Very few agencies had vacancies at the time of the survey. Agencies in State-administered systems had larger staffs compared to agencies in county-administered.
On average more than one-half of all workers employed by CPS agencies were specialized in either screening/intake or investigations. Most agencies that offer an alternative response provide this response with the same workers who provide investigations. Based on the size of the agencies with the size of the population of children residing in locales that are served by the agencies, larger agencies had more specialized staffs.
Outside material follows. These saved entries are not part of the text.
(** * MJC3 joystick MEX gateway: a shallow embedding of
      [src/controllers/mjc3/mjc3_joystick_mex.cpp]

    The translation keeps the shape of the C++ file: two process-wide
    globals ([g_device], [g_initialized]), the helpers [initializeDevice],
    [cleanupDevice], [readJoystickData], [getDeviceInfo], and the entry
    point [mexFunction].  The hidapi library and the MATLAB MEX API are not
    part of the repository; every answer they can give during one call of
    [mexFunction] is a field of an environment record [Env], and every
    call made to them is logged in a trace so that frame properties can be
    stated. *)

From Stdlib Require Import ZArith List String Ascii Bool Lia.
From Stdlib Require Import Strings.Byte.
Import ListNotations.

Local Open Scope string_scope.
Local Open Scope Z_scope.

#[local] Set Warnings "-register-all".

(** ** Constants of the device *)

Definition MJC3_VID : Z := 0x1313.
Definition MJC3_PID : Z := 0x9000.
Definition REPORT_SIZE : Z := 5.

(** ** Pointers and MATLAB values *)

(** A [hid_device*]: an address, [nullptr] being 0. *)
Definition ptr := Z.
Definition nullptr : ptr := 0.
Definition is_null (p : ptr) : bool := p =? nullptr.

(** The MATLAB arrays this gateway receives or builds.  The real data of a
    double array is kept as integers: every double the gateway stores is an
    integer of small magnitude, and the only double it reads is cast to
    [int] at once.  A struct field that was never set is [None] (MATLAB
    shows it as the empty array). *)
Inductive mxArray : Type :=
| mxLogicalScalar (b : bool)
| mxDoubleMatrix (m n : nat) (pr : list Z)
| mxString (s : string)
| mxStruct (fields : list (string * option mxArray))
| mxCell (elems : list mxArray).

Definition mxCreateLogicalScalar (b : bool) : mxArray := mxLogicalScalar b.
Definition mxCreateDoubleScalar (v : Z) : mxArray := mxDoubleMatrix 1 1 [v].
Definition mxCreateString (s : string) : mxArray := mxString s.
(** [mxCreateStructMatrix(1, 1, nfields, field_names)]: a single struct
    whose fields are all unset. *)
Definition mxCreateStructMatrix (nfields : nat) (field_names : list string) : mxArray :=
  mxStruct (map (fun k => (k, None)) (firstn nfields field_names)).
Lemma queue_run_pops outs : forall q,
  fst (TextureQueue.run q (pops outs)) = skipn (length outs) q
  /\ TextureQueue.popped (snd (TextureQueue.run q (pops outs))) =
       firstn (length outs) q
  /\ failed_pops (snd (TextureQueue.run q (pops outs))) =
       length outs - length q.
Proof.
  induction outs as [| [o1 o2] outs IH]; intro q.
  - cbn. auto.
  - cbn [pops map fst snd length]. fold (pops outs).
    destruct q as [| [texture lastUse] rest].
    + rewrite TextureQueueFacts.run_pop_empty. cbn [fst snd].
      destruct (IH []) as (-> & H2 & H3).
      unfold failed_pops in *. cbn. rewrite H2, H3.
      rewrite skipn_nil, firstn_nil. cbn. repeat split. lia.
    + rewrite TextureQueueFacts.run_pop_front. cbn [fst snd].
      destruct (IH rest) as (-> & H2 & H3).
      unfold failed_pops in *. cbn. rewrite H2, H3. auto.
Qed.

(** X9: on a queue that holds [q], after pushing the pairs [pairs] and then
    calling [TryPop] [n] times, the successful pops have handed out the first
    [n] pairs of [q] followed by [pairs], in that order, the queue holds the
    rest, and exactly the pops beyond the number of queued pairs have
    returned false. *)
Theorem X9_push_then_pop_round_trip :
  forall q pairs outs,
    let r := TextureQueue.run q (pushes pairs ++ pops outs) in
    TextureQueue.popped (snd r) = firstn (length outs) (q ++ pairs)
    /\ fst r = skipn (length outs) (q ++ pairs)
    /\ failed_pops (snd r) = length outs - length (q ++ pairs).
Proof.
  intros q pairs outs r. unfold r.
  destruct (queue_run_app (pushes pairs) (pops outs) q) as [-> ->].
  rewrite queue_run_pushes. cbn [fst snd app].
  destruct (queue_run_pops outs (q ++ pairs)) as (H1 & H2 & H3). auto.
Qed.

Lemma queue_run_conserves ops : forall q x,
  occ (queue_textures q ++ given_textures ops) x =
  occ (queue_textures (fst (TextureQueue.run q ops))
       ++ returned_textures (snd (TextureQueue.run q ops))) x.
Proof.
  induction ops as [| [texture lastUse | o1 o2] ops IH]; intros q x.
  - reflexivity.
  - rewrite TextureQueueFacts.run_push, <- IH.
    cbn [given_textures]. rewrite queue_textures_push, !occ_app. lia.
  - destruct q as [| [texture lastUse] rest].
    + rewrite TextureQueueFacts.run_pop_empty. cbn [fst snd given_textures].
      unfold returned_textures. cbn [flat_map TextureQueue.outTexture
                                       TextureQueue.destroyed].
      fold (returned_textures (snd (TextureQueue.run [] ops))).
      specialize (IH [] x). rewrite !occ_app in *. cbn [handle_textures].
      change (queue_textures []) with (@nil Texture) in *.
      rewrite !occ_nil in *. lia.
    + rewrite TextureQueueFacts.run_pop_front. cbn [fst snd given_textures].
      unfold returned_textures. cbn [flat_map TextureQueue.outTexture
                                       TextureQueue.destroyed].
      fold (returned_textures (snd (TextureQueue.run rest ops))).
      specialize (IH rest x). rewrite queue_textures_cons, !occ_app in *.
      lia.
Qed.

Lemma queue_run_destroys ops : forall q,
  Forall2 (fun r passed =>
             (TextureQueue.returned r = true ->
              TextureQueue.destroyed r = passed)
             /\ (TextureQueue.returned r = false ->
                 TextureQueue.destroyed r = None
                 /\ TextureQueue.outTexture r = passed))
    (snd (TextureQueue.run q ops)) (out_arguments ops).
Proof.
  induction ops as [| [texture lastUse | o1 o2] ops IH]; intro q.
  - constructor.
  - rewrite TextureQueueFacts.run_push. apply IH.
  - cbn [out_arguments]. destruct q as [| [texture lastUse] rest].
    + rewrite TextureQueueFacts.run_pop_empty. cbn [snd].
      constructor; [| apply IH]. cbn. split; [discriminate | auto].
    + rewrite TextureQueueFacts.run_pop_front. cbn [snd].
      constructor; [| apply IH]. cbn. split; [auto | discriminate].
Qed.

(** X10: over any sequence of [Push] and [TryPop] calls on one queue, no
    handle is lost or duplicated: the textures in the queue at the start,
    those pushed and those passed in as [outTexture] are, counted with
    multiplicity, the textures left in the queue, those handed back in
    [outTexture], and those destroyed.  Call by call, a successful [TryPop]
    destroys exactly the handle the caller passed in as [outTexture] (the
    [Swap] puts it into the front element, which [pop] destroys), and a
    failed [TryPop] destroys nothing and leaves [outTexture] as passed. *)
Theorem X10_queue_conserves_handles :
  forall ops q,
    Permutation
      (queue_textures q ++ given_textures ops)
      (queue_textures (fst (TextureQueue.run q ops))
       ++ returned_textures (snd (TextureQueue.run q ops)))
    /\ Forall (fun r => TextureQueue.returned r = false ->
                        TextureQueue.destroyed r = None)
         (snd (TextureQueue.run q ops))
    /\ Forall2 (fun r passed =>
                  (TextureQueue.returned r = true ->
                   TextureQueue.destroyed r = passed)
                  /\ (TextureQueue.returned r = false ->
                      TextureQueue.destroyed r = None
                      /\ TextureQueue.outTexture r = passed))
         (snd (TextureQueue.run q ops)) (out_arguments ops).
Proof.
  intros ops q. split; [| split].
  - apply perm_by_occ. apply queue_run_conserves.
  - revert q. induction ops as [| [texture lastUse | o1 o2] ops IH]; intro q.
    + constructor.
    + rewrite TextureQueueFacts.run_push. apply IH.
    + destruct q as [| [texture lastUse] rest].
      * rewrite TextureQueueFacts.run_pop_empty. constructor; [auto | apply IH].
      * rewrite TextureQueueFacts.run_pop_front.
        constructor; [discriminate | apply IH].
  - apply queue_run_destroys.
Qed.
Lemma merge_fields_lookup values fs out g :
  foldl (fun out f => merge_field values f out) out fs !! g =
  if decide (g ∈ fs) then Some (merged_value values out g) else out !! g.
Proof.
  revert out. induction fs as [|f fs IH]; intros out; simpl.
  - done.
  - rewrite IH, merged_value_merge_field, merge_field_lookup.
    destruct (decide (g ∈ fs)) as [Hin|Hni].
    + rewrite decide_True; [done | by apply elem_of_cons; right].
    + destruct (decide (f = g)) as [->|Hne].
      * rewrite decide_True; [done | by apply elem_of_cons; left].
      * rewrite decide_False; [done|].
        intros [?|?]%elem_of_cons; congruence.
Qed.

Lemma merge_reading_lookup values out g :
  merge_reading values out !! g =
  if decide (g ∈ FIELD_NAMES) then Some (merged_value values out g)
  else out !! g.
Proof. apply merge_fields_lookup. Qed.

Lemma merge_reading_complete values out : complete (merge_reading values out).
Proof.
  intros f Hf. rewrite merge_reading_lookup, decide_True by done. eauto.
Qed.

Lemma od_alter_id {V} (d : odict V) k : od_alter (fun r => r) k d = d.
Proof.
  induction d as [|[k0 v0] d IH]; simpl; [done|]. case_decide; [done|].
  by rewrite IH.
Qed.

Lemma od_alter_foldl {V} (g : string → V → V) fs k (d : odict V) :
  foldl (fun d f => od_alter (g f) k d) d fs =
  od_alter (fun r => foldl (fun r f => g f r) r fs) k d.
Proof.
  revert d. induction fs as [|f fs IH]; intros d; simpl.
  - by rewrite od_alter_id.
  - by rewrite IH, od_alter_compose.
Qed.

Lemma merge_item_eq output date values :
  merge_item output (date, values) =
  od_alter (merge_reading values) date
    (if od_mem date output then output else od_set output date ∅).
Proof. unfold merge_item. by rewrite od_alter_foldl. Qed.

Lemma merge_item_get output date values k :
  od_get (merge_item output (date, values)) k =
  if decide (k = date)
  then Some (merge_reading values (default ∅ (od_get output date)))
  else od_get output k.
Proof.
  rewrite merge_item_eq. case_decide as Hk.
  - subst k. rewrite od_get_alter_eq. unfold od_mem.
    destruct (od_get output date) as [r|] eqn:E; simpl.
    + by rewrite E.
    + by rewrite od_get_set_eq.
  - rewrite od_get_alter_ne by done. destruct (od_mem date output); [done|].
    by rewrite od_get_set_ne.
Qed.

Lemma merge_item_keys output date values :
  od_keys (merge_item output (date, values)) =
  if od_mem date output then od_keys output else od_keys output ++ [date].
Proof.
  rewrite merge_item_eq, od_keys_alter.
  destruct (od_mem date output) eqn:E; [done|].
  apply od_keys_set_new. rewrite <- od_mem_true. by rewrite E.
Qed.

Lemma merge_item_keys_elem output date values k :
  k ∈ od_keys (merge_item output (date, values)) ↔ k = date ∨ k ∈ od_keys output.
Proof.
  rewrite merge_item_keys. destruct (od_mem date output) eqn:E.
  - apply od_mem_true in E. split; [by right | by intros [->|]].
  - rewrite elem_of_app, list_elem_of_singleton. tauto.
Qed.
(** * Particle burst of [src/app/page.tsx]: factory and simulation loop

    A shallow embedding of [clamp], [rand], [makeParticles] and the [tick]
    frame callback of [BurstCanvas].

    JavaScript numbers are read as real numbers: [+], [-], [*], [/],
    [Math.max], [Math.min], [Math.pow], [Math.cos], [Math.sin] are the
    operations of [R]; rounding to binary64 is outside the model.  The global
    generator behind [Math.random] is an infinite sequence of draws and a
    cursor into it, threaded through the code in the order the calls are
    evaluated.  The 2D context is a log of the calls made on it. *)

From Stdlib Require Import Reals Lra String List Bool Arith Lia.
Import ListNotations.

Open Scope R_scope.

(** ** Data model *)

(** [type BurstKind = "none" | "game" | "media"] *)
Inductive BurstKind : Type :=
| none
| game
| media.

Definition BurstKind_eqb (a b : BurstKind) : bool :=
  match a, b with
  | none, none | game, game | media, media => true
  | _, _ => false
  end.

(** [type Particle = { x; y; vx; vy; life; size; rot; vr; hollow }] *)
Record Particle : Type := mkParticle {
  x : R;
  y : R;
  vx : R;
  vy : R;
  life : R;
  size : R;
  rot : R;
  vr : R;
  hollow : bool
}.

(** [canvas.getBoundingClientRect()], of which the code reads [width] and
    [height]. *)
Record Rect : Type := mkRect { width : R; height : R }.

(** The calls and property writes [tick] makes on the 2D context. *)
Inductive CanvasCall : Type :=
| clearRect (cx cy w h : R)
| save
| restore
| translate (tx ty : R)
| rotate (a : R)
| set_globalAlpha (a : R)
| set_fillStyle (c : string)
| fillRect (cx cy w h : R)
| beginPath
| arc (cx cy r a0 a1 : R)
| set_lineWidth (w : R)
| set_strokeStyle (c : string)
| stroke
| fill.

(** The refs of [BurstCanvas] the loop reads and writes.  [rafRef] holds
    the handle of the pending frame request, if any. *)
Record Loop : Type := mkLoop {
  particlesRef : list Particle;
  lastTRef : R;
  rafRef : option nat
}.

(** The completion of a call [makeParticles(kind, x, y)].  The body has no
    [throw] statement and calls only [Math.random], [Math.cos], [Math.sin]
    and [push] on its own array, none of which throws: every call completes
    normally. *)
Inductive Completion (A : Type) : Type :=
| Normal (a : A)
| Throw (e : string).

Arguments Normal {A} a.
Arguments Throw {A} e.

(** ** Numeric helpers *)

Definition Math_max (a b : R) : R := Rmax a b.
Definition Math_min (a b : R) : R := Rmin a b.

(** [Math.pow] on a positive base, the only use the program makes of it
    ([drag] is [0.86] or [0.88]). *)
Definition Math_pow (b e : R) : R := Rpower b e.

Definition Math_PI : R := PI.

(** [n < m] and [n <= m] and [n > m] as the booleans JavaScript computes. *)
Definition num_lt (n m : R) : bool := if Rlt_dec n m then true else false.
Definition num_le (n m : R) : bool := if Rle_dec n m then true else false.
Definition num_gt (n m : R) : bool := if Rgt_dec n m then true else false.

(** [function clamp(n, a, b) { return Math.max(a, Math.min(b, n)); }] *)
Definition clamp (n a b : R) : R := Math_max a (Math_min b n).

(** ** The random source *)

(** The values successive calls of [Math.random()] return. *)
Definition Draws : Type := nat -> R.

(** [Math.random()] returns a number in [[0, 1)]. *)
Definition unit_draws (rnd : Draws) : Prop := forall i : nat, 0 <= rnd i < 1.

(** Code that calls [Math.random]: a state monad over the cursor. *)
Definition Gen (A : Type) : Type := nat -> A * nat.

Definition ret {A : Type} (a : A) : Gen A := fun i => (a, i).

Definition bind {A B : Type} (m : Gen A) (k : A -> Gen B) : Gen B :=
  fun i => let (a, j) := m i in k a j.

Notation "v <- m ;; k" := (bind m (fun v => k))
  (at level 61, m at next level, right associativity).

(** A particle and a canvas to try things on. *)
Definition sample_particle : Particle :=
  {| x := 100; y := 100; vx := 200; vy := -300; life := 1;
     size := 4; rot := 0; vr := 3; hollow := false |}.
Definition sample_rect : Rect := mkRect 200 200.

(** A source whose every draw is [1/2]. *)
Definition half_draws : Draws := fun _ => / 2.

Section Burst.

Variable rnd : Draws.

Definition Math_random : Gen R := fun i => (rnd i, S i).

(** [function rand(min, max) { return Math.random() * (max - min) + min; }] *)
Definition rand (min max : R) : Gen R :=
  u <- Math_random ;; ret (u * (max - min) + min).

(** ** Particle factory *)

(** The body of the [for] loop of [makeParticles]: the particle pushed on
    [out].  The draws happen in evaluation order: angle, speed, the two
    jitters, then the properties of the object literal from [size] down;
    [hollow] draws only for ["media"]. *)
Definition spawn (kind : BurstKind) (x0 y0 : R) : Gen Particle :=
  angle <- rand (- Math_PI * 0.9) (- Math_PI * 0.1) ;;
  speed <- (if BurstKind_eqb kind game then rand 140 360 else rand 110 280) ;;
  jx <- rand (-60) 60 ;;
  jy <- rand (-40) 40 ;;
  sz <- (if BurstKind_eqb kind game then rand 4 10 else rand 3 9) ;;
  r0 <- rand 0 (Math_PI * 2) ;;
  w <- rand (-6) 6 ;;
  h <- (if BurstKind_eqb kind media
        then u <- Math_random ;; ret (num_lt u 0.35)
        else ret false) ;;
  ret {| x := x0;
         y := y0;
         vx := cos angle * speed + jx;
         vy := sin angle * speed + jy;
         life := 1;
         size := sz;
         rot := r0;
         vr := w;
         hollow := h |}.

(** [for (let i = 0; i < count; i++) out.push({...})], with [n] the number
    of iterations still to run. *)
Fixpoint push_loop (kind : BurstKind) (x0 y0 : R) (n : nat)
    (out : list Particle) : Gen (list Particle) :=
  match n with
  | O => ret out
  | S n' => p <- spawn kind x0 y0 ;; push_loop kind x0 y0 n' (out ++ [p])
  end.

Definition particle_count (kind : BurstKind) : nat :=
  if BurstKind_eqb kind game then 55%nat else 45%nat.

(** [function makeParticles(kind, x, y): Particle[]] *)
Definition makeParticles (kind : BurstKind) (x0 y0 : R) : Gen (list Particle) :=
  push_loop kind x0 y0 (particle_count kind) [].

(** The call [makeParticles(kind, x, y)] with its completion. *)
Definition call_makeParticles (kind : BurstKind) (x0 y0 : R) (i : nat)
    : Completion (list Particle * nat) :=
  Normal (makeParticles kind x0 y0 i).

(** ** Simulation loop *)

(** [const g = kind === "game" ? 520 : 420] *)
Definition g (kind : BurstKind) : R :=
  if BurstKind_eqb kind game then 520 else 420.

(** [const drag = kind === "game" ? 0.86 : 0.88] *)
Definition drag (kind : BurstKind) : R :=
  if BurstKind_eqb kind game then 0.86 else 0.88.

(** [kind === "game" ? 1.35 : 1.2], the factor of [dt] in the fade. *)
Definition fade (kind : BurstKind) : R :=
  if BurstKind_eqb kind game then 1.35 else 1.2.

(** [const dt = clamp((t - lastTRef.current) / 1000, 0, 0.033)] *)
Definition frame_dt (t last : R) : R := clamp ((t - last) / 1000) 0 0.033.

(** The "Physics" and "Fade out" assignments of the loop body, in order. *)
Definition physics (kind : BurstKind) (dt : R) (p : Particle) : Particle :=
  let vy1 := vy p + g kind * dt in
  let vx2 := vx p * Math_pow (drag kind) (dt * 60) in
  let vy2 := vy1 * Math_pow (drag kind) (dt * 60) in
  let x1 := x p + vx2 * dt in
  let y1 := y p + vy2 * dt in
  let rot1 := rot p + vr p * dt in
  let life1 := life p - dt * fade kind in
  let life2 := clamp life1 0 1 in
  {| x := x1; y := y1; vx := vx2; vy := vy2; life := life2;
     size := size p; rot := rot1; vr := vr p; hollow := hollow p |}.

(** The rest of the loop body: the context calls made for the updated
    particle [p].  [if (a <= 0) continue;] makes none. *)
Definition draw (kind : BurstKind) (p : Particle) : Gen (list CanvasCall) :=
  let a := life p in
  if num_le a 0 then ret []
  else if BurstKind_eqb kind game then
    let s := size p in
    ret [save; translate (x p) (y p); rotate (rot p); set_globalAlpha a;
         set_fillStyle "rgba(255,255,255,1)";
         fillRect (- s / 2) (- s / 2) s s; restore]
  else
    u <- Math_random ;;
    let isHot := num_lt u 0.5 in
    let fill_c := if isHot then "#d10b66"%string else "#ff5aa5"%string in
    let stroke_c := if isHot then "#ff5aa5"%string else "#d10b66"%string in
    let r := size p / 2 in
    ret ([save; set_globalAlpha a; beginPath;
          arc (x p) (y p) r 0 (Math_PI * 2)]
         ++ (if hollow p
             then [set_lineWidth 2; set_strokeStyle stroke_c; stroke]
             else [set_fillStyle fill_c; fill])
         ++ [restore]).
These findings undoubtedly reflect the relatively small size of agencies nationwide with smaller agencies being less specialized, compared to larger agencies with a greater number of specialized staff.
In terms of workload, CPS agencies handled an average of 64 referrals per month as part of the screening/intake response and completed an average of 43 investigations per month. For those agencies providing an alternative CPS response, an average of 16 were completed each month. The majority of CPS agencies were experiencing what they considered to be excessive workloads at the time of the study. Further, approximately three-quarters of children were in jurisdictions in which the agencies had excessive workloads. While recognizing that no objective measure of workload has been made, the existence of widespread concerns regarding excessive workload is important.
CPS agencies also provided followup services to children and families as part of their responses. Almost all agencies were allowed to provide services regardless of the result of investigations, but nearly one-quarter provided services only if a report was substantiated or did not provide followup services at all. The range of potential service offerings available to most agencies was quite extensive, with educational or therapeutic services most commonly available, and financial services less commonly available.